What Perry’s vision would mean in practice
It is one thing to talk about culture and leadership. It is another to connect those words to how a sheriff’s office would actually operate.
Based on Perry’s emphasis, a practical approach would include:
- Stronger jail operations: Recognizing that the jail is an essential part of public safety and managing it with safety, medical competence, and accountability.
- Better coordination across city and county public safety: Using city experience to ensure that county decisions help rather than hinder city chiefs and daily collaboration.
- Administrative competence: Treating budgeting, contracting, legal risk, and staffing as central executive responsibilities.
- Scenario based training for mindset and de escalation: Building tools for deputies to recognize when they are treating people as objects and resetting to a person centered approach.
- Leadership that is present at the right times: Perry supports the idea that leaders should lead from the front in critical moments, while still ensuring the day to day organization runs effectively.

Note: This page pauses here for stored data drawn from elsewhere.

(** * Question editor: validation, coercion and GIFT import

    A shallow embedding of [coursebuilder/modules/dashboard/question_editor.py]
    and the properties of its REST handlers.

    Python objects that the handlers mutate (the dicts passed to
    [sanitize_input_dict], [_validate15], [convert_to_dtos], ...) live in a
    heap and are passed by location, so that aliasing and in-place updates
    are visible.  JSON data nested inside such a dict is owned by it and is
    embedded by value.  A string holds the characters of a Python string
    object, [str] or [unicode]; which of the two a handler is given matters
    to [.strip()] only.  Exceptions are explicit: a computation returns a
    [result] together with the state reached when it stopped, because an
    in-place update made before a [raise] stays made.

    What the module does not own is an interface: the interpreter's
    [.strip()] and its [float], [int] and [long] parsers ([Builtins]), the
    persistence layer ([Models]) and the request plumbing with the GIFT
    parser ([Platform]).
    The handlers come first, one module per class; then the vocabulary of
    the statements, an instance of the interfaces on which everything
    runs, and the properties. *)

From Stdlib Require Import ZArith Ascii String List Floats.SpecFloat Lia.
From stdpp Require Import base option gmap strings list fin_maps pretty
  sorting.

Set Warnings "-register-all".

Local Open Scope Z_scope.

(** ** Python values *)

Inductive value : Type :=
| VNone
| VBool (b : bool)
| VInt (z : Z)
| VFloat (f : spec_float)
| VStr (s : string)
| VList (l : list value)
| VDict (d : gmap string value).

Abbreviation pydict := (gmap string value).
Abbreviation loc := positive.

Inductive exn : Type :=
| KeyError
| IndexError
| TypeError
| AttributeError
| AssertionError
| OverflowError
| UnboundLocalError
| ValueError (msg : string)
| ParseError (msg : string)
| CollisionError (msg : string).

Inductive result (A : Type) : Type :=
| Ok (a : A)
| Raise (e : exn).
Arguments Ok {A} a.
Arguments Raise {A} e.
(** * Whoop access layer: OAuth token lifecycle and paginated retrieval

    A shallow embedding of [whoop_auth.py] (class [WhoopAuth]),
    [whoop_client.py] (class [WhoopClient]) and the [/callback] route of
    [auth_server.py], together with the properties of the authenticated
    API access layer.

    Python values are JSON values ([None] is [JNull]); a [dict] is an
    association list in insertion order.  The methods run in a monad that
    threads the mutable state of the two objects and the token file, and
    that can raise a Python exception.  The outside world is a parameter:
    the answers of the HTTP peer, the readings of the wall clock and the
    ISO-8601 conversions of [datetime].  Output written with [print] is
    not modelled, and JSON numbers are integers. *)

From Stdlib Require Import ZArith List String Bool Lia.
Import ListNotations.
Open Scope string_scope.
Open Scope Z_scope.

Set Implicit Arguments.
Set Warnings "-register-all".

(** ** Python values *)

Inductive json : Type :=
| JNull
| JBool (b : bool)
| JNum (n : Z)
| JStr (s : string)
| JArr (items : list json)
| JObj (fields : list (string * json)).

Definition dict := list (string * json).

(** [k in d] followed by [d[k]], first binding wins. *)
Fixpoint dict_find (V : Type) (k : string) (d : list (string * V)) : option V :=
  match d with
  | [] => None
  | (k', v) :: d' => if String.eqb k k' then Some v else dict_find k d'
  end.

(** [d[k] = v]: an existing key keeps its position. *)
Fixpoint dict_set (V : Type) (k : string) (v : V) (d : list (string * V))
  : list (string * V) :=
  match d with
  | [] => [(k, v)]
  | (k', v') :: d' =>
      if String.eqb k k' then (k', v) :: d' else (k', v') :: dict_set k v d'
  end.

Final thoughts: public safety as a system, and leadership as stewardship
Perry’s story is ultimately about stewardship. His background makes a case that leading a sheriff’s office is not just about responding. It is about maintaining a system that keeps residents safe and keeps the organization functional under pressure.
He argues that culture is not an abstract idea. It can reduce the chances of escalation. It can create better conversations. It can help staff navigate the fatigue and stress that come with 12 hour shifts and high volume emergency calls.
And he ties all of it back to a defining theme: connection to Davis County. He wants to take lessons learned elsewhere but keep the mission rooted in the community where his family lives and where, in his view, the sheriff’s choices shape the future.
In the end, his pitch is clear. A sheriff should understand the streets, the jail, the budget, and the people. Perry believes his combination of experience and mindset training gives him a foundation to lead that kind of system.